Aim & objective: The aim of the study is to assess the need of dosage adjustments of thyroxine among pregnant women with hypothyroidism.
Methodology: To evaluate the effects of pregnancy on thyroxine requirements, we prospectively reviewed the thyroid function of 86 women receiving treatment for hypothyroidism in pregnancy. Study design: Prospective observational study
Results and findings: Out of 86 subjects, 44 subjects are having pre pregnancy hypothyroidism and 42 subjects are having gestational hypothyroidism. Age at presentation (yrs) was 23.78+ 4.17; Weight (kgs) was 61.11+13.27. Among 44(51.16%) subjects in pre pregnancy hypothyroidism, 9(20.45%) subjects required increase in levothyroxine dose; 10(22.7%) required decrease in levothyroxine dose. Among 42(48.83%) subjects in gestational hypothyroidism, 5(11.9%) subjects required increase in levothyroxine dose; 2(4.76%) subjects required decrease in dose; (P=0.032).

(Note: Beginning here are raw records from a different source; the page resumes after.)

Lemma later_save_state s : later agent_execute s (_save_state utcnow s).2.
Proof.
  destruct (save_state_frame utcnow s) as (_ & _ & _ & Hc & _).
  split.
  - exists []. split; [by rewrite app_nil_r|]. by intros w ?%elem_of_nil.
  - intros Hne. right. rewrite save_state_raises by tauto. done.
Qed.

Lemma later_append s w :
  terminal (status w) ->
  later agent_execute s (set_completed_tasks (completed_tasks s ++ [w]) s).
Proof.
  intros Hw. split; [|by left]. exists [w]. split; [done|].
  intros w' ->%list_elem_of_singleton. by left.
Qed.

Lemma later_queue_put s item : later agent_execute s (queue_put item s).2.
Proof. unfold queue_put. destruct (heappush _ _). by apply later_frame. Qed.

Lemma later_queue_get s : later agent_execute s (queue_get s).2.
Proof.
  unfold queue_get. destruct (heappop _) as [[? ?]|]; [|apply later_refl].
  by apply later_frame.
Qed.

Lemma finished_wrapper_recorded agent w s :
  recorded agent_execute (finished_wrapper utcnow agent_execute agent w s).
Proof.
  unfold recorded, terminal, finished_wrapper, running_wrapper.
  destruct (agent_execute _ _ _) as [r|message|] eqn:E.
  - destruct (r !! "status"); cbn; [case_bool_decide|]; tauto.
  - cbn. tauto.
  - right. split; [done|]. by eexists _, _.
Qed.

Lemma later_execute_task s w :
  later agent_execute s (_execute_task utcnow agent_execute w s).2.
Proof.
  destruct (_find_agent_by_name (agent_name w) s) as [agent|] eqn:Hfind.
  - destruct (execute_task_known_agent w s agent Hfind)
      as (s' & -> & _ & _ & _ & _ & _ & _ & _ & Hc & _ & _ & Hfile).
    cbn [snd]. split; [|by right].
    eexists. split; [exact Hc|]. intros w' ->%list_elem_of_singleton.
    apply finished_wrapper_recorded.
  - rewrite (execute_task_unknown_agent w s Hfind). cbn [snd].
    apply later_append. right. by left.
Qed.

(** A method that ends with [_save_state]. *)
Lemma later_then_save s s1 :
  later agent_execute s s1 -> later agent_execute s (_save_state utcnow s1).2.
Proof. intros H. eapply later_trans; [exact H|apply later_save_state]. Qed.

Lemma later_perform a s :
  later agent_execute s (perform utcnow uuid4_hex8 agent_execute a s).
Proof.
  destruct a as [agent|agent_id|agent_name task priority dependencies approval
                |wanted|wanted reason|level| |]; cbn [perform].
  - unfold register_agent. step_seq.
    match goal with |- context [_save_state utcnow ?x] =>
      assert (H : later agent_execute s (_save_state utcnow x).2)
        by (by apply later_then_save, later_frame);
      by destruct (_save_state utcnow x) as [[[]|?] ?] end.
  - unfold unregister_agent. step_seq.
    destruct (existsb _ (agents s)); [|apply later_refl].
    match goal with |- context [_save_state utcnow ?x] =>
      assert (H : later agent_execute s (_save_state utcnow x).2)
        by (by apply later_then_save, later_frame);
      by destruct (_save_state utcnow x) as [[[]|?] ?] end.
  - unfold submit_task. step_seq.
    cbn [draws clock autonomy_level set_draws set_clock].
    destruct dependencies as [[|d ds]|]; step_seq;
      (destruct (approval || bool_decide (autonomy_level s = MANUAL));
       [ match goal with |- context [_save_state utcnow ?x] =>
           assert (H : later agent_execute s (_save_state utcnow x).2)
             by (by apply later_then_save, later_frame);
           by destruct (_save_state utcnow x) as [[[]|?] ?] end
       | match goal with |- context [queue_put ?e ?x] =>
           assert (H : later agent_execute s (queue_put e x).2)
             by (eapply later_trans; [|apply later_queue_put];
                 by apply later_frame);
           destruct (queue_put e x) as [[[]|?] s2]; [|done];
           cbn [snd] in H; apply later_then_save in H;
           by destruct (_save_state utcnow s2) as [[[]|?] ?] end ]).
  - unfold approve_task. step_seq.
    destruct (list_find _ (pending_approval s)) as [[i w]|]; [|apply later_refl].
    match goal with |- context [queue_put ?e ?x] =>
      assert (H : later agent_execute s (queue_put e x).2)
        by (eapply later_trans; [|apply later_queue_put];
            by apply later_frame);
      destruct (queue_put e x) as [[[]|?] s2]; [|done];
      cbn [snd] in H; apply later_then_save in H;
      by destruct (_save_state utcnow s2) as [[[]|?] ?] end.
  - unfold reject_task. step_seq.
    destruct (list_find _ (pending_approval s)) as [[i w]|]; [|apply later_refl].
    match goal with |- context [_save_state utcnow ?x] =>
      assert (H : later agent_execute s (_save_state utcnow x).2);
      [ apply later_then_save;
        apply (later_trans _
                 (set_pending_approval (delete i (pending_approval s)) s));
        [ by apply later_frame | apply later_append; right; by right ]
      | by destruct (_save_state utcnow x) as [[[]|?] ?] ] end.
  - unfold set_autonomy_level. step_seq.
    match goal with |- context [_save_state utcnow ?x] =>
      assert (H : later agent_execute s (_save_state utcnow x).2)
        by (by apply later_then_save, later_frame);
      by destruct (_save_state utcnow x) as [[[]|?] ?] end.
  - unfold _worker_loop_turn. rewrite try_except_snd. step_seq.
    destruct (negb (bool_decide (task_queue s = []))); [|apply later_refl].
    assert (H := later_queue_get s).
    destruct (queue_get s) as [[[p w]|?] s1]; [|done]. cbn [snd] in H.
    destruct (negb (_dependencies_met (task_id w) s1)).
    + eapply later_trans; [exact H|apply later_queue_put].
    + eapply later_trans; [exact H|apply later_execute_task].
  - unfold _monitor_loop_turn. rewrite try_except_snd. step_seq.
    apply later_save_state.
Qed.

Remaining 60 subjects in both pre pregnancy and gestational hypothyroidism required no change due to sufficient dose.
Conclusion: Based on our prospective observational study we finally conclude that Levothyroxine requirements was more in all trimesters but mostly in first trimester followed by third trimester. Levothyroxine requirement was more in Gestational hypothyroidism (19.76%) compared to Pre pregnancy hypothyroidism (16.27%).